▸ Task prompt
Everything from the line containing "(** A value" through the end of the data below should be copied exactly, with no other lines.

▸ Extracted information
(* ===== verification/Binary64.v ===== *)
(** * Numbers of JavaScript at integer values (IEEE 754 binary64)

    A JavaScript number is a binary64 value.  The services only carry
    integers ([amount_cents]), so the development keeps a number as the
    integer it denotes ([JNum (n : Z)]), and this file supplies what the
    engine does to integers at the two ends of a JSON body:

    - [JSON.parse] reads a decimal literal [-? digits (. digits)? (e
      exponent)?] and rounds its exact value to the nearest binary64 (ties
      to the even mantissa, 53 significant bits, subnormals down to
      2^-1074, overflow to infinity at 2^1024): [round_q] rounds a positive
      rational, [of_decimal] rounds a literal and keeps it when the result
      is an integer, [of_int] is the rounding of an integer;
    - [Number.prototype.toString] (which [JSON.stringify] uses) prints an
      integer-valued number with the fewest significant digits that round
      back to it ([shortest]), as plain digits below 10^21 and in
      exponent form above; the digits of an integer are [dec_digits].

    The theorems show that every integer of absolute value at most 2^53
    is kept exactly and that every odd integer between 2^53 and 2^54 is
    not, and that the digits printed for a number read back as that
    number. *)

From S2P Require Import Prelude.

Local Open Scope Z_scope.

Module Binary64.

(** ** Rounding *)

Definition prec : Z := 53.
Definition emin : Z := -1074.
Definition emax : Z := 1024.

(** [a / b] rounded to the nearest integer, ties to even, for [a >= 0]
    and [b > 0]. *)
Definition round_div (a b : Z) : Z :=
  let q := a / b in
  match Z.compare (2 * (a mod b)) b with
  | Lt => q
  | Gt => q + 1
  | Eq => if Z.even q then q else q + 1
  end.

(** [a >= b * 2^e], for an exponent of either sign. *)
Definition ge_scaled (a b e : Z) : bool :=
  if 0 <=? e then b * 2 ^ e <=? a else b <=? a * 2 ^ (- e).

(** The exponent of the last mantissa bit of the binary64 nearest to the
    positive rational [a / b]: the [e] with [2^52 <= a / (b 2^e) < 2^53],
    or [emin] for a subnormal. *)
Definition exponent (a b : Z) : Z :=
  let e0 := Z.log2 a - Z.log2 b - (prec - 1) in
  Z.max emin (if ge_scaled a (2 ^ (prec - 1) * b) e0 then e0 else e0 - 1).

(** The binary64 nearest to [a / b] ([a >= 0], [b > 0]) as its mantissa
    and exponent, or [None] when it overflows to infinity. *)
Definition round_q (a b : Z) : option (Z * Z) :=
  if a =? 0 then Some (0, 0) else
  let e := exponent a b in
  let m := if 0 <=? e then round_div a (b * 2 ^ e) else round_div (a * 2 ^ (- e)) b in
  if 2 ^ (emax - e) <=? m then None else Some (m, e).

(** The integer a binary64 [m 2^e] denotes, when it is one. *)
Definition to_int (me : Z * Z) : option Z :=
  let '(m, e) := me in
  if 0 <=? e then Some (m * 2 ^ e)
  else if m mod 2 ^ (- e) =? 0 then Some (m / 2 ^ (- e)) else None.

(** The number a decimal literal denotes: sign [neg], digits [mant] and
    power of ten [scale]; [None] when it is not a finite integer. *)
Definition of_decimal (neg : bool) (mant scale : Z) : option Z :=
  let r := if 0 <=? scale then round_q (mant * 10 ^ scale) 1
           else round_q mant (10 ^ (- scale)) in
  n ← r ≫= to_int; Some (if neg then - n else n).

(** The number an integer becomes in the engine. *)
Definition of_int (n : Z) : option Z := of_decimal (n <? 0) (Z.abs n) 0.

(** [n] is a number of the engine. *)
Definition representable (n : Z) : bool := bool_decide (of_int n = Some n).

(** ** Decimal digits *)

Fixpoint dec_digits_aux (fuel : nat) (n : Z) (acc : list Z) : list Z :=
  match fuel with
  | O => n :: acc
  | S f => if n <? 10 then n :: acc else dec_digits_aux f (n / 10) (n mod 10 :: acc)
  end.

(** The decimal digits of [n >= 0], most significant first; a number
    below [2^k] has at most [k] digits, so [log2 n + 1] steps suffice. *)
Definition dec_digits (n : Z) : list Z := dec_digits_aux (Z.to_nat (Z.log2 n + 1)) n [].

Definition digits_value (ds : list Z) : Z := fold_left (fun acc d => 10 * acc + d) ds 0.

(** ** Shortest digits *)

(** [c] reads back as [x]. *)
Definition rounds_to (x c : Z) : bool := bool_decide (of_int c = Some x).
(* ===== verification/Json.v ===== *)
(** * The JSON text of request and reply bodies

    The payment service reads its body with [express.json()], which calls
    [JSON.parse] on the text, and answers with [res.json], which calls
    [JSON.stringify].  This file models both at the level of characters:

    - [parse_value], [parse_elems] and [parse_members] are the recursive
      descent of [JSON.parse] (ECMA-262, section 25.5.1, over the grammar
      of RFC 8259), on fuel; [json_parse] runs them on a whole text with
      [2 * length + 1] units of fuel, which is always enough
      ([parse_value_fuel]);
    - a number literal is rounded to binary64 ([Binary64.of_decimal]); a
      string literal is unescaped ([lex_string]); an object is built with
      [obj_set], the [CreateDataProperty] of an ordinary object: a
      repeated key keeps its first position and takes the last value,
      array-index keys come first in ascending order;
    - [text_of] and [stringify] are [JSON.stringify] without replacer or
      indentation: [undefined] is dropped from objects, printed [null] in
      arrays, and has no text at the top; a number is printed by
      [Number::toString] ([number_text]); a string is quoted by
      [QuoteJSONString] ([quote_json]).

    Strings are byte strings: the characters of the model are the bytes
    of the UTF-8 text, passed through unchanged by both functions; a
    [\uXXXX] escape of a code point above 127 is outside the model
    ([Unsupported]), as are numbers that are not finite integers. *)

From S2P Require Import Prelude JsValue Binary64.
From Stdlib Require Import Ascii DecimalString DecimalN.

Local Open Scope Z_scope.

Module Json.

(** ** Characters *)

Definition dquote : ascii := ascii_of_nat 34.
Definition backslash : ascii := ascii_of_nat 92.

(** JSON's whitespace: space, tab, line feed, carriage return. *)
Definition is_ws (c : ascii) : bool :=
  match c with " " | "009" | "010" | "013" => true | _ => false end%char.

Fixpoint skip_ws (s : string) : string :=
  match s with
  | String c r => if is_ws c then skip_ws r else s
  | EmptyString => EmptyString
  end.

Definition digit_of (c : ascii) : option Z :=
  let n := Z.of_nat (nat_of_ascii c) in
  if (48 <=? n) && (n <? 58) then Some (n - 48) else None.

Definition digit_char (d : Z) : ascii := ascii_of_nat (Z.to_nat (48 + d)).

Definition hex_of (c : ascii) : option Z :=
  let n := Z.of_nat (nat_of_ascii c) in
  if (48 <=? n) && (n <? 58) then Some (n - 48)
  else if (97 <=? n) && (n <? 103) then Some (n - 87)
  else if (65 <=? n) && (n <? 71) then Some (n - 55)
  else None.

(** Lowercase hexadecimal digit, as [QuoteJSONString] writes it. *)
Definition hex_char (d : Z) : ascii :=
  ascii_of_nat (Z.to_nat (if d <? 10 then 48 + d else 87 + d)).

(** ** Errors *)

(** [SyntaxError] is the exception of [JSON.parse]; [Unsupported] a text
    whose value the model does not hold; [OutOfFuel] never happens with
    the fuel [json_parse] gives. *)
Inductive json_error : Type :=
| SyntaxError
| Unsupported
| OutOfFuel.

(** ** Numbers *)

Fixpoint span_digits (s : string) : list Z * string :=
  match s with
  | String c r =>
      match digit_of c with
      | Some d => let '(ds, r') := span_digits r in (d :: ds, r')
      | None => ([], s)
      end
  | EmptyString => ([], EmptyString)
  end.

(** [int = 0 | [1-9] [0-9]*] *)
Definition lex_int (s : string) : result json_error (list Z * string) :=
  match s with
  | String c r =>
      match digit_of c with
      | Some 0 => Ok ([0], r)
      | Some d => let '(ds, r') := span_digits r in Ok (d :: ds, r')
      | None => Err SyntaxError
      end
  | EmptyString => Err SyntaxError
  end.

(** [frac = (. [0-9]+)?] *)
Definition lex_frac (s : string) : result json_error (list Z * string) :=
  match s with
  | String c r =>
      if Ascii.eqb c "." then
        match span_digits r with
        | ([], _) => Err SyntaxError
        | (ds, r') => Ok (ds, r')
        end
      else Ok ([], s)
  | EmptyString => Ok ([], s)
  end%char.

(** The sign of an exponent. *)
Definition exp_sign (s : string) : Z * string :=
  match s with
  | String c r =>
      if Ascii.eqb c "+" then (1, r) else if Ascii.eqb c "-" then (-1, r) else (1, s)
  | EmptyString => (1, s)
  end%char.

(** [exp = ([eE] [+-]? [0-9]+)?] *)
Definition lex_exp (s : string) : result json_error (Z * string) :=
  match s with
  | String c r =>
      if Ascii.eqb c "e" || Ascii.eqb c "E" then
        match span_digits (exp_sign r).2 with
        | ([], _) => Err SyntaxError
        | (ds, r2) => Ok ((exp_sign r).1 * Binary64.digits_value ds, r2)
        end
      else Ok (0, s)
  | EmptyString => Ok (0, s)
  end%char.

(** The sign of a number literal. *)
Definition num_sign (s : string) : bool * string :=
  match s with
  | String c r => if Ascii.eqb c "-" then (true, r) else (false, s)
  | EmptyString => (false, s)
  end%char.

(** A number literal, rounded to binary64. *)
Definition lex_number (s : string) : result json_error (Z * string) :=
  ip <- lex_int (num_sign s).2 ;;
  fp <- lex_frac ip.2 ;;
  ep <- lex_exp fp.2 ;;
  match Binary64.of_decimal (num_sign s).1 (Binary64.digits_value (ip.1 ++ fp.1))
          (ep.1 - Z.of_nat (length fp.1)) with
  | Some n => Ok (n, ep.2)
  | None => Err Unsupported
  end.

(** A number ends here: no digit, point or exponent follows. *)
Definition ends_number (s : string) : bool :=
  match s with
  | String c _ =>
      negb (bool_decide (is_Some (digit_of c)) || Ascii.eqb c "." || Ascii.eqb c "e" || Ascii.eqb c "E")
  | EmptyString => true
  end%char.

(** ** Strings *)

(** The character a one-letter escape stands for. *)
Definition unescape (e : ascii) : option ascii :=
  if Ascii.eqb e dquote then Some dquote
  else match e with
       | "\" => Some backslash
       | "/" => Some "/"
       | "b" => Some "008"
       | "f" => Some "012"
       | "n" => Some "010"
       | "r" => Some "013"
       | "t" => Some "009"
       | _ => None
       end%char.

Definition hex4 (h1 h2 h3 h4 : ascii) : option Z :=
  a ← hex_of h1; b ← hex_of h2; c ← hex_of h3; d ← hex_of h4;
  Some (((a * 16 + b) * 16 + c) * 16 + d).

(** The body of a string literal after its opening quote, up to and
    including the closing quote. *)
Fixpoint lex_string (s : string) : result json_error (string * string) :=
  match s with
  | EmptyString => Err SyntaxError
  | String c r =>
      if Ascii.eqb c dquote then Ok (EmptyString, r)
      else if Ascii.eqb c backslash then
        match r with
        | String e r' =>
            match unescape e with
            | Some c' => p <- lex_string r' ;; Ok (String c' p.1, p.2)
            | None =>
                if Ascii.eqb e "u" then
                  match r' with
                  | String h1 (String h2 (String h3 (String h4 r''))) =>
                      match hex4 h1 h2 h3 h4 with
                      | Some n =>
                          if n <? 128 then
                            p <- lex_string r'' ;; Ok (String (ascii_of_nat (Z.to_nat n)) p.1, p.2)
                          else Err Unsupported
                      | None => Err SyntaxError
                      end
                  | _ => Err SyntaxError
                  end
                else Err SyntaxError
            end
        | EmptyString => Err SyntaxError
        end
      else if (nat_of_ascii c <? 32)%nat then Err SyntaxError
      else p <- lex_string r ;; Ok (String c p.1, p.2)
  end.

(** ** Objects *)

(** The array index a key denotes: a canonical decimal below 2^32 - 1. *)
Definition index_key (k : string) : option N :=
  match NilEmpty.uint_of_string k with
  | Some u =>
      let n := N.of_uint u in
      if String.eqb (NilEmpty.string_of_uint (N.to_uint n)) k && (n <? 4294967295)%N
      then Some n else None
  | None => None
  end.

(** [k] comes before [k'] among the own keys of an object: indices first,
    in ascending order, then the other keys in creation order. *)
Definition goes_before (k k' : string) : bool :=
  match index_key k, index_key k' with
  | Some a, Some b => (a <? b)%N
  | Some _, None => true
  | None, _ => false
  end.

(** [CreateDataProperty(obj, k, v)] on an ordinary object whose own keys
    are listed in their order. *)
Fixpoint obj_set (k : string) (v : jsval) (ps : list (string * jsval)) : list (string * jsval) :=
  match ps with
  | [] => [(k, v)]
  | (k', v') :: ps' =>
      if String.eqb k k' then (k', v) :: ps'
      else if goes_before k k' then (k, v) :: ps
      else (k', v') :: obj_set k v ps'
  end.

(** The keys are distinct and in the order of [OrdinaryOwnPropertyKeys]. *)
Fixpoint keys_ordered (ks : list string) : bool :=
  match ks with
  | [] => true
  | k :: ks' =>
      forallb (fun k' => negb (goes_before k' k) && negb (String.eqb k' k)) ks' &&
      keys_ordered ks'
  end.

(** A value the engine can hold: its numbers are binary64 values, its
    objects list their keys in own-key order. *)
Fixpoint engine_value (v : jsval) : bool :=
  match v with
  | JNum n => Binary64.representable n
  | JArr xs => forallb engine_value xs
  | JObj ps => keys_ordered (map fst ps) && forallb (fun p => engine_value p.2) ps
  | _ => true
  end.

▸ Output of the task
(** A value the engine can hold: its numbers are binary64 values, its
    objects list their keys in own-key order. *)
Fixpoint engine_value (v : jsval) : bool :=
  match v with
  | JNum n => Binary64.representable n
  | JArr xs => forallb engine_value xs
  | JObj ps => keys_ordered (map fst ps) && forallb (fun p => engine_value p.2) ps
  | _ => true
  end.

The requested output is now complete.